I chose to read my next book group read next The Fat Lady Sings by Jacqueline Roy. This title is one of the six Black Britain writing back titles re-issued by Penguin with introductions by Bernardine Evaristo who has been championing the re-issue of these titles. I really enjoyed this novel and the voices of the two women at the centre of the novel – who meet in a psychiatric ward in the 1990s.

So that was February – and there were a couple of books I had wanted to read in February that I didn’t manage to get to – so they may or may not end up in March’s pile.

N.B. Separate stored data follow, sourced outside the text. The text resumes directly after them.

(* ===== verification/Adapter.v ===== *)
(** * The adapter interface

    The class [Adapter] of include/dbal/adapters/adapter.hpp, through which the
    daemon reaches whichever database it is configured for: the operations as a
    type class over the state of the world, the metadata records, and the
    defaults of the virtual methods.  [Rows] is what the layers built around an
    adapter rely on: a read answers the row there is, a write that succeeds
    changes the rows it names, one that fails changes none. *)

From S2P Require Import Prelude CxxString CxxStd Store Json.

Open Scope string_scope.

(** ** Data *)

Record ListResult := mkListResult {
  lr_items : list json; lr_total : Z; lr_page : Z; lr_limit : Z;
}.

Record EntityField := mkField {
  fd_name : string; fd_type : string; fd_required : bool; fd_unique : bool; fd_nullable : bool;
  fd_defaultValue : option string; fd_references : option string;
  fd_minLength : option Z; fd_maxLength : option Z; fd_pattern : option string;
  fd_enumValues : option (list string); fd_sensitive : bool;
}.

Record RelationDef := mkRelation {
  rl_name : string; rl_type : string; rl_target_entity : string; rl_foreign_key : string;
  rl_cascade_delete : bool;
}.

Record QueryConfig := mkQueryConfig {
  qc_allowed_operators : list string; qc_allowed_group_by : list string;
  qc_allowed_includes : list string; qc_max_results : Z; qc_timeout_ms : Z;
}.

Record EntitySchema := mkSchema {
  es_name : string; es_displayName : string; es_fields : list EntityField;
  es_indexes : list string; es_metadata : gmap string string;
  es_relations : list RelationDef; es_query_config : QueryConfig;
}.

(** ** Operations *)

Class Adapter (W : Type) := {
  do_create : string -> json -> Op W json;
  do_read : string -> string -> Op W json;
  do_readIncludingSensitive : string -> string -> Op W json;
  do_search : string -> string -> Z -> Op W ListResult;
  do_update : string -> string -> json -> Op W json;
  do_remove : string -> string -> Op W bool;
  do_list : string -> ListOptions -> Op W ListResult;
  do_createMany : string -> list json -> Op W Z;
  do_updateMany : string -> json -> json -> Op W Z;
  do_deleteMany : string -> json -> Op W Z;
  do_findFirst : string -> json -> Op W json;
  do_findByField : string -> string -> json -> Op W json;
  do_upsert : string -> string -> json -> json -> json -> Op W json;
  do_getAvailableEntities : Op W (list string);
  do_getEntitySchema : string -> Op W EntitySchema;
  do_close : Op W unit;
  supportsNativeTransactions : bool;
  do_beginTransaction : Op W bool;
  do_commitTransaction : Op W bool;
  do_rollbackTransaction : Op W bool;
}.

(** The default bodies of the virtual methods. *)
Definition default_search {W} (entityName query : string) (limit : Z) : Op W ListResult :=
  fail (internal ("Full-text search is not configured. Set DBAL_SEARCH_URL to an " +:+
                  "Elasticsearch endpoint to enable it.")).
Definition default_transaction {W} : Op W bool :=
  fail (internal "Transactions not supported by this adapter").

(** ** What the layers around an adapter rely on *)

(** The calls of an adapter as data, but for plain reads and the rollback, for what
    is stated of all of them. *)
Inductive db_call : Type -> Type :=
  | DbCreate (e : string) (data : json) : db_call json
  | DbUpdate (e id : string) (data : json) : db_call json
  | DbRemove (e id : string) : db_call bool
  | DbUpsert (e f : string) (v cd ud : json) : db_call json
  | DbCreateMany (e : string) (l : list json) : db_call Z
  | DbUpdateMany (e : string) (f d : json) : db_call Z
  | DbDeleteMany (e : string) (f : json) : db_call Z
  | DbReadIncludingSensitive (e id : string) : db_call json
  | DbListRows (e : string) (o : ListOptions) : db_call ListResult
  | DbFindFirst (e : string) (f : json) : db_call json
  | DbFindByField (e f : string) (v : json) : db_call json
  | DbSearchRows (e q : string) (n : Z) : db_call ListResult
  | DbEntities : db_call (list string)
  | DbSchema (e : string) : db_call EntitySchema
  | DbClose : db_call unit
  | DbBegin : db_call bool
  | DbCommit : db_call bool.

Definition issue_call {W : Type} {ad : Adapter W} {A} (c : db_call A) : Op W A :=
  match c with
  | DbCreate e data => do_create e data
  | DbUpdate e id data => do_update e id data
  | DbRemove e id => do_remove e id
  | DbUpsert e f v cd ud => do_upsert e f v cd ud
  | DbCreateMany e l => do_createMany e l
  | DbUpdateMany e f d => do_updateMany e f d
  | DbDeleteMany e f => do_deleteMany e f
  | DbReadIncludingSensitive e id => do_readIncludingSensitive e id
  | DbListRows e o => do_list e o
  | DbFindFirst e f => do_findFirst e f
  | DbFindByField e f v => do_findByField e f v
  | DbSearchRows e q n => do_search e q n
  | DbEntities => do_getAvailableEntities
  | DbSchema e => do_getEntitySchema e
  | DbClose => do_close
  | DbBegin => do_beginTransaction
  | DbCommit => do_commitTransaction
  end.

(** The rows of the world, by entity and identifier, as [read] answers them. *)
Abbreviation row_map := (string -> string -> option json).

(** Rows that agree apart from those that [changed] names. *)
Definition same_rows_but (changed : string -> string -> Prop) (r r' : row_map) : Prop :=
  forall e id, ~ changed e id -> r' e id = r e id.

(** A call that changes no row, however it ends. *)
Definition keeps {W A} (rows : W -> row_map) (w : W) (r : Result A * W) : Prop :=
  forall e id, rows r.2 e id = rows w e id.

(** A call that succeeds changes at most the rows its result names; one that fails
    leaves the rows there are as they are, and may have made new ones (a list of
    creations that fails half way keeps the first: SqlSafety.createMany_keeps_rows). *)
Definition writes {W A} (rows : W -> row_map) (w : W) (r : Result A * W)
    (changed : A -> string -> string -> Prop) : Prop :=
  match r with
  | (Ok a, w') => same_rows_but (changed a) (rows w) (rows w')
  | (_, w') => forall e id v, rows w e id = Some v -> rows w' e id = Some v
  end.

(** A call on one row, which changes none when it fails. *)
Definition writes_or_keeps {W A} (rows : W -> row_map) (w : W) (r : Result A * W)
    (changed : A -> string -> string -> Prop) : Prop :=
  match r with
  | (Ok a, w') => same_rows_but (changed a) (rows w) (rows w')
  | (_, w') => forall e id, rows w' e id = rows w e id
  end.
Lemma writes_or_keeps_writes {W A} (rows : W -> row_map) w (r : Result A * W) changed :
  writes_or_keeps rows w r changed -> writes rows w r changed.
Proof. destruct r as [[a|e|x|] w']; cbn; [done|intros H e' id v; by rewrite H..]. Qed.

(** The row a written record is. *)
Definition named_by (e : string) (v : json) (e' id : string) : Prop :=
  e' = e /\ id <> "" /\
  (member v "id" = Some (JString id) \/ exists n, member v "id" = Some (JInt n) /\ id = to_string n).

Definition one_row {A} (e id : string) : A -> string -> string -> Prop :=
  fun _ e' id' => e' = e /\ id' = id /\ id <> "".
Definition one_entity {A} (e : string) : A -> string -> string -> Prop := fun _ e' _ => e' = e.

Class Rows (W : Type) `{Adapter W} := {
  row : W -> row_map;
  row_read : forall w e id,
    keeps row w (do_read e id w) /\
    forall v w', do_read e id w = (Ok v, w') -> row w e id = Some v;
  row_update : forall w e id data,
    writes_or_keeps row w (do_update e id data w) (one_row e id);
  row_remove : forall w e id, writes_or_keeps row w (do_remove e id w) (one_row e id);
  row_create : forall w e data, writes row w (do_create e data w) (named_by e);
  row_upsert : forall w e f v cd ud, writes row w (do_upsert e f v cd ud w) (named_by e);
  row_createMany : forall w e l, writes row w (do_createMany e l w) (one_entity e);
  row_updateMany : forall w e f d, writes row w (do_updateMany e f d w) (one_entity e);
  row_deleteMany : forall w e f, writes row w (do_deleteMany e f w) (one_entity e);
  row_search : forall w e q n, keeps row w (do_search e q n w);
  row_readIncludingSensitive : forall w e id, keeps row w (do_readIncludingSensitive e id w);
  row_list : forall w e o, keeps row w (do_list e o w);
  row_findFirst : forall w e f, keeps row w (do_findFirst e f w);
  row_findByField : forall w e f v, keeps row w (do_findByField e f v w);
  row_entities : forall w, keeps row w (do_getAvailableEntities w);
  row_schema : forall w e, keeps row w (do_getEntitySchema e w);
  row_close : forall w, keeps row w (do_close w);
  row_begin : forall w, keeps row w (do_beginTransaction w);
  row_commit : forall w b w', do_commitTransaction w = (Ok b, w') -> keeps row w (Ok b, w');
}.

(** ** An implementation *)

(** A database of named texts with snapshot transactions. *)
Record DemoDb := mkDemoDb {
  db_live : gmap (string * string) json; db_saved : option (gmap (string * string) json);
}.
Definition unsupported {W A} : Op W A := fail (internal "not supported").
#[export] Instance demo_adapter : Adapter DemoDb := {|
  do_create e v := fun d =>
    match string_member v "id" with
    | Some id =>
        if is_empty id || bool_decide (is_Some (db_live d !! (e, id))) then (Err (conflict id), d)
        else (Ok v, mkDemoDb (<[(e, id) := v]> (db_live d)) (db_saved d))
    | None => (Err (validationError "no id"), d)
    end;
  do_read e id := fun d =>
    match db_live d !! (e, id) with Some v => (Ok v, d) | None => (Err (notFound id), d) end;
  do_update e id v := fun d =>
    if is_empty id then (Err (notFound id), d)
    else (Ok v, mkDemoDb (<[(e, id) := v]> (db_live d)) (db_saved d));
  do_remove e id := fun d =>
    if is_empty id then (Err (notFound id), d)
    else (Ok true, mkDemoDb (delete (e, id) (db_live d)) (db_saved d));
  do_upsert _ _ _ _ _ := unsupported; do_createMany _ _ := unsupported;
  do_updateMany _ _ _ := unsupported; do_deleteMany _ _ := unsupported;
  do_search _ _ _ := unsupported; do_readIncludingSensitive _ _ := unsupported;
  do_list _ _ := unsupported; do_findFirst _ _ := unsupported; do_findByField _ _ _ := unsupported;
  do_getAvailableEntities := unsupported; do_getEntitySchema _ := unsupported;
  do_close := mret tt; supportsNativeTransactions := true;
  do_beginTransaction := fun d =>
    match db_saved d with
    | Some _ => (Err (internal "Transaction already in progress"), d)
    | None => (Ok true, mkDemoDb (db_live d) (Some (db_live d)))
    end;
  do_commitTransaction := fun d => (Ok true, mkDemoDb (db_live d) None);
  do_rollbackTransaction := fun d => (Ok true, mkDemoDb (default (db_live d) (db_saved d)) None);
|}.

#[export] Program Instance demo_rows : Rows DemoDb := {| row d e id := db_live d !! (e, id) |}.
Next Obligation.
  intros d e id. cbn. destruct (db_live d !! (e, id)) as [v|] eqn:Hv; (split; [|naive_solver]).
  all: done.
Qed.
Next Obligation.
  intros d e id data. cbn. destruct (is_empty id) eqn:Hid; [done|]. intros e' id' Hch. cbn.
  apply lookup_insert_ne. intros [= -> ->]. apply Hch. apply is_empty_false in Hid. done.
Qed.
Next Obligation.
  intros d e id. cbn. destruct (is_empty id) eqn:Hid; [done|]. intros e' id' Hch. cbn.
  apply lookup_delete_ne. intros [= -> ->]. apply Hch. apply is_empty_false in Hid. done.
Qed.
Next Obligation.
  intros d e data. cbn. destruct (string_member data "id") as [id|] eqn:Hid; [|by intros e' id' v].
  destruct (is_empty id) eqn:Hne; [by intros e' id' v|]. apply is_empty_false in Hne. cbn [orb].
  destruct (bool_decide _); [by intros e' id' v|]. intros e' id' Hch. cbn. apply lookup_insert_ne. intros [= -> ->].
  apply Hch. split_and!; [done..|]. left. unfold string_member in Hid. repeat case_match; by simplify_eq.
Qed.
Solve Obligations with (first [done | intros d; cbn; by destruct (db_saved d) | by intros d b d' [= _ <-]]).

March sees the start of #ReadIrelandmonth21 an annual reading event hosted by Cathy of 746 books and also of Dewithon. I don’t appear to have anything from a Welsh author for the Dewithon this year, but I do have several by Irish writers. It wouldn’t be Read Ireland month for me without Molly Keane – and I do have one of the few I have left to read on the tbr. It’s one of the more recent editions with the covers I hate, but I will try and look past it. I also have a novella by Maeve Brennan who I have heard such good things of from other bloggers and Mary Costello’s Academy Street on my kindle. However, I have decided to start with The Children of Dynmouth by William Trevor and I’m thoroughly enjoying it so far. How many read Ireland titles I actually manage remains to be seen but I am glad I have such a nice little pile to choose from.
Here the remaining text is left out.